REQUIRED ACTION:
Line count for "preparing": say how many lines of the data contain it, with no other text.

MATERIAL TO PROCESS:
● ● ● ●
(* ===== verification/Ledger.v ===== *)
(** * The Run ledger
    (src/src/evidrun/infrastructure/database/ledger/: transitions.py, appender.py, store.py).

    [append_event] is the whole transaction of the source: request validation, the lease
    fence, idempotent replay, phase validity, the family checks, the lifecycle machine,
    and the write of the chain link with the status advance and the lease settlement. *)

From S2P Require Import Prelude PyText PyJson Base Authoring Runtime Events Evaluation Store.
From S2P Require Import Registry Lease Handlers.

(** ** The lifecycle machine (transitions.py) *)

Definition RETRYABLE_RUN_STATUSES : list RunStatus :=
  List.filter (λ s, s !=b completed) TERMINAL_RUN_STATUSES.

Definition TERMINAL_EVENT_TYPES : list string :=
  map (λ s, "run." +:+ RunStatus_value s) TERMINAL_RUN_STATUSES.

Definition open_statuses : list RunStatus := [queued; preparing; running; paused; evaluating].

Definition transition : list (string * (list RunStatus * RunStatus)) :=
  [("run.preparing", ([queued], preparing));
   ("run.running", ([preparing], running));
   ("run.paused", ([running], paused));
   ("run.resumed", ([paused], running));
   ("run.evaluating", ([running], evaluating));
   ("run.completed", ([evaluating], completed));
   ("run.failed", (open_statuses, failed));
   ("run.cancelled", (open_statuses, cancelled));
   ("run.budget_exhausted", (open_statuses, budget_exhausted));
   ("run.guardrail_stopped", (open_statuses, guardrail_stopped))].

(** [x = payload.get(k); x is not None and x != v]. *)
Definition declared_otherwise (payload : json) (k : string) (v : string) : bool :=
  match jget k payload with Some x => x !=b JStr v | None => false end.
● ● ● ●
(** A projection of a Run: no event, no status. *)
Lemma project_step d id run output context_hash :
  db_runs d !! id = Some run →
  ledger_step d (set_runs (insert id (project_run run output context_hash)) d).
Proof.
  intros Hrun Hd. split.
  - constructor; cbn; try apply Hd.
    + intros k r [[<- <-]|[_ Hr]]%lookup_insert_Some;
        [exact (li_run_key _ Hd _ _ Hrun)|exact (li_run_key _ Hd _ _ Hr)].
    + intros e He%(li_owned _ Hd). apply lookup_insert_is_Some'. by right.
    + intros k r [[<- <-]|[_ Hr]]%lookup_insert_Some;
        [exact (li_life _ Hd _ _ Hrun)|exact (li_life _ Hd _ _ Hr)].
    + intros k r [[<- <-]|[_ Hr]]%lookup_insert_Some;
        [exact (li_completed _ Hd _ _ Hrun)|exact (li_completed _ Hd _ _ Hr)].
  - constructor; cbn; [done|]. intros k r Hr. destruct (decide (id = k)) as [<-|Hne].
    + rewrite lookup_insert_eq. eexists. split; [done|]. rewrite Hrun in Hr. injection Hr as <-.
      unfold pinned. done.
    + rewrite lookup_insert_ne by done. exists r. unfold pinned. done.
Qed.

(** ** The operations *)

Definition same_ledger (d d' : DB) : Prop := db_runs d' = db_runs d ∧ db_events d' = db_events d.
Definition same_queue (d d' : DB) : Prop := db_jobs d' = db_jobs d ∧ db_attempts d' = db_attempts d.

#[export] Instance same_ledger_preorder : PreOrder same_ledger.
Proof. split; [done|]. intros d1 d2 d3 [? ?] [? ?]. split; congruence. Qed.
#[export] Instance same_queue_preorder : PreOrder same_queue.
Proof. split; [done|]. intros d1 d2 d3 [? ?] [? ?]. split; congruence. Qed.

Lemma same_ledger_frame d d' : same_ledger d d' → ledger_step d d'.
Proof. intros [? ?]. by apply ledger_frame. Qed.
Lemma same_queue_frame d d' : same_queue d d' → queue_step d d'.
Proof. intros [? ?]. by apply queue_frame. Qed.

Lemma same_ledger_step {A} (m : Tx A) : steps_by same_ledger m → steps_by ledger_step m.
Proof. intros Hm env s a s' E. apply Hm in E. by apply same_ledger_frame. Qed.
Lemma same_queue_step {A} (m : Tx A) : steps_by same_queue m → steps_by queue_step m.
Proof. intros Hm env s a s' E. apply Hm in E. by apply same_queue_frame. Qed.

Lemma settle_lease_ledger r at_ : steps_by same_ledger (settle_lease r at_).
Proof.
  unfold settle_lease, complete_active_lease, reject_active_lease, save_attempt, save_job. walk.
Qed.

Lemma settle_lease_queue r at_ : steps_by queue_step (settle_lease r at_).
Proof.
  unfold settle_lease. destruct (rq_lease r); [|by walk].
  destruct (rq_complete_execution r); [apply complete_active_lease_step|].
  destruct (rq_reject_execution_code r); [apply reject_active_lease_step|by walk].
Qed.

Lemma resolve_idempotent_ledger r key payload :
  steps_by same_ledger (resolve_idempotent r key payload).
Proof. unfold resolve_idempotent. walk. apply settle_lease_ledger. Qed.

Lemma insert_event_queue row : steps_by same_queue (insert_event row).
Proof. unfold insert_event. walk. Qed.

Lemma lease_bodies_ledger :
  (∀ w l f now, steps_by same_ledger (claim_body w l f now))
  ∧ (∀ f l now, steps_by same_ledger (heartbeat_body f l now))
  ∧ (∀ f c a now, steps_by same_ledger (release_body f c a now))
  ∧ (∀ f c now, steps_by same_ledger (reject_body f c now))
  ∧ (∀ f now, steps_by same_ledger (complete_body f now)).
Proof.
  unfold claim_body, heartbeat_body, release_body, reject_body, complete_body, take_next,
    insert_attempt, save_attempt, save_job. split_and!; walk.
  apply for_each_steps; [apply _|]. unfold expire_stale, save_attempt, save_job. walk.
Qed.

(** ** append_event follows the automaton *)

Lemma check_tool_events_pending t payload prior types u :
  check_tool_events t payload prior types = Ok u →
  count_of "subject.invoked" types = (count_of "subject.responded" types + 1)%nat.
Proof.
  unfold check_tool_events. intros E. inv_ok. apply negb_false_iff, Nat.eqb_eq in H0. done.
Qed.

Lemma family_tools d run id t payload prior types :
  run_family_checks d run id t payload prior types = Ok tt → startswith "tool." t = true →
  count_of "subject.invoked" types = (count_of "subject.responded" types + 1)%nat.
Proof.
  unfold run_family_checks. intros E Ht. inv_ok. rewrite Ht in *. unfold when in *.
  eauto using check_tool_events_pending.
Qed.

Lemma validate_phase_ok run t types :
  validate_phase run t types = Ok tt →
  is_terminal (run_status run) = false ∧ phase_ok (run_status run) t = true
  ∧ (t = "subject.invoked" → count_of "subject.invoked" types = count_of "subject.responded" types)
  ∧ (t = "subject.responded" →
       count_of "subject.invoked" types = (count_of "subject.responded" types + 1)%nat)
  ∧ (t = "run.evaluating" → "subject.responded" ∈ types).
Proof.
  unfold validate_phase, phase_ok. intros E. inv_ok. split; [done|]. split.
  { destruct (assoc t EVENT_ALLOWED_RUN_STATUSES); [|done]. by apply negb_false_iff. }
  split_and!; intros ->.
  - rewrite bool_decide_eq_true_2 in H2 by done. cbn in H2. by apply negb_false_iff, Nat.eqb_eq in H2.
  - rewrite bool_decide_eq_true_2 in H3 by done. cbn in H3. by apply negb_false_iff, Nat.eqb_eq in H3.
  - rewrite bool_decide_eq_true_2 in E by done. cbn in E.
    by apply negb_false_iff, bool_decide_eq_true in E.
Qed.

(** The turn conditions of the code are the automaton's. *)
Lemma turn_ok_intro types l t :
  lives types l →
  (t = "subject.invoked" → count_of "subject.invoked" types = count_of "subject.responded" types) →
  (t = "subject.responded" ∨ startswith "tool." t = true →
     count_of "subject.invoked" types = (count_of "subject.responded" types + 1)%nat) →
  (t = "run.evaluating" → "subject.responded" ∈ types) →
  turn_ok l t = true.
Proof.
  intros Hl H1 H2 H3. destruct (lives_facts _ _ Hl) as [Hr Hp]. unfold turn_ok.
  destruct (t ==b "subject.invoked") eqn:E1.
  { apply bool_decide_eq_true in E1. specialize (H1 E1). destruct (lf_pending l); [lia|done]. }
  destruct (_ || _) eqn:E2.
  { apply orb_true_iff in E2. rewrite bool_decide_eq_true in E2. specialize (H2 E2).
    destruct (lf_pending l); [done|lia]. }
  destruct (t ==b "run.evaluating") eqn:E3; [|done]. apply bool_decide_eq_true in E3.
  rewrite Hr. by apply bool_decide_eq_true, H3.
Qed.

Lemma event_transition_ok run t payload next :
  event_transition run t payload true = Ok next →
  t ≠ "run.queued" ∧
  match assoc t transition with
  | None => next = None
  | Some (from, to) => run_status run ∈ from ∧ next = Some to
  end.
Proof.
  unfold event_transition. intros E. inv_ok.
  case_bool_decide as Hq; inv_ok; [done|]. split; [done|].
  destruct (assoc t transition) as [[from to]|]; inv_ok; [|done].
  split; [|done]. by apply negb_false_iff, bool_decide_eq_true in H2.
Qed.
● ● ● ●
RESPONSE:
3